Task statement:
From the entries below, copy every line that has the word "else".

Task input:
○ ○ ○ ○

(** * routingv8: response model, ErrorCodes decoding and the Routes call

    A shallow embedding of [routingv8/response.go] and of the [Routes]
    method of [RoutingService], together with the part of Go's
    [encoding/json], [strconv] and [net/url] behaviour that the code
    relies on.

    Conventions.
    - A Go [string] and a Go [[]byte] are Rocq [string]s (sequences of
      8-bit characters).
    - A Go [int] is a 64-bit signed integer, an [int32] a 32-bit one; both
      are carried as [Z] together with their range predicate.
    - A Go slice is [option (list A)]: [None] is the nil slice, [Some []]
      an empty non-nil slice.  Capacity is not tracked.
    - A Go [(value, error)] result is a sum, a nil [error] is [None]. *)

From Stdlib Require Import Floats.PrimFloat.
From Stdlib Require Import ZArith Ascii String List Lia.
From Stdlib Require Floats.FloatOps Floats.SpecFloat.
From Stdlib Require Numbers.Cyclic.Int63.Uint63.
From stdpp Require Import base tactics option list strings gmap.

Open Scope string_scope.
Open Scope list_scope.
Open Scope Z_scope.

Local Set Warnings "-register-all".

(** ** Characters and strings *)

Definition byte_of (c : ascii) : Z := Z.of_N (N_of_ascii c).

Definition between (lo hi : Z) (c : ascii) : bool :=
  (lo <=? byte_of c) && (byte_of c <=? hi).

(** The double quote character, code 34. *)
Definition dquote : ascii := "034"%char.

Definition isDigit (c : ascii) : bool := between 48 57 c.

(** Space, tab, carriage return and line feed: [isSpace] of
    encoding/json's scanner. *)
Definition isSpace (c : ascii) : bool :=
  (byte_of c =? 32) || (byte_of c =? 9) || (byte_of c =? 13) || (byte_of c =? 10).

Fixpoint str_map (f : ascii -> ascii) (s : string) : string :=
  match s with
  | EmptyString => EmptyString
  | String c tl => String (f c) (str_map f tl)
  end.

(** JSON texts are written below with ['] standing for the double quote. *)
Definition js (s : string) : string :=
  str_map (fun c => if (byte_of c =? 39) then dquote else c) s.

(** ** JSON values

    A number keeps its literal text, as encoding/json does until the
    target type is known. *)

Inductive json : Type :=
| JNull
| JBool (b : bool)
| JNum (lit : string)
| JStr (s : string)
| JArr (xs : list json)
| JObj (kvs : list (string * json)).

Inductive token : Type :=
| TLBrack | TRBrack | TLBrace | TRBrace | TComma | TColon
| TNull | TTrue | TFalse
| TNum (lit : string)
| TStr (s : string).

(** *** Numbers

    An optional minus sign, then 0 or a digit 1-9 followed by digits, then
    an optional fraction (a dot and at least one digit), then an optional
    exponent (e or E, an optional sign, at least one digit). *)

Fixpoint take_digits (s : string) : string * string :=
  match s with
  | String c tl =>
      if isDigit c then let '(d, r) := take_digits tl in (String c d, r)
      else (EmptyString, s)
  | EmptyString => (EmptyString, EmptyString)
  end.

○ ○ ○ ○

Response to this exercise:
  str_map (fun c => if (byte_of c =? 39) then dquote else c) s.
      else (EmptyString, s)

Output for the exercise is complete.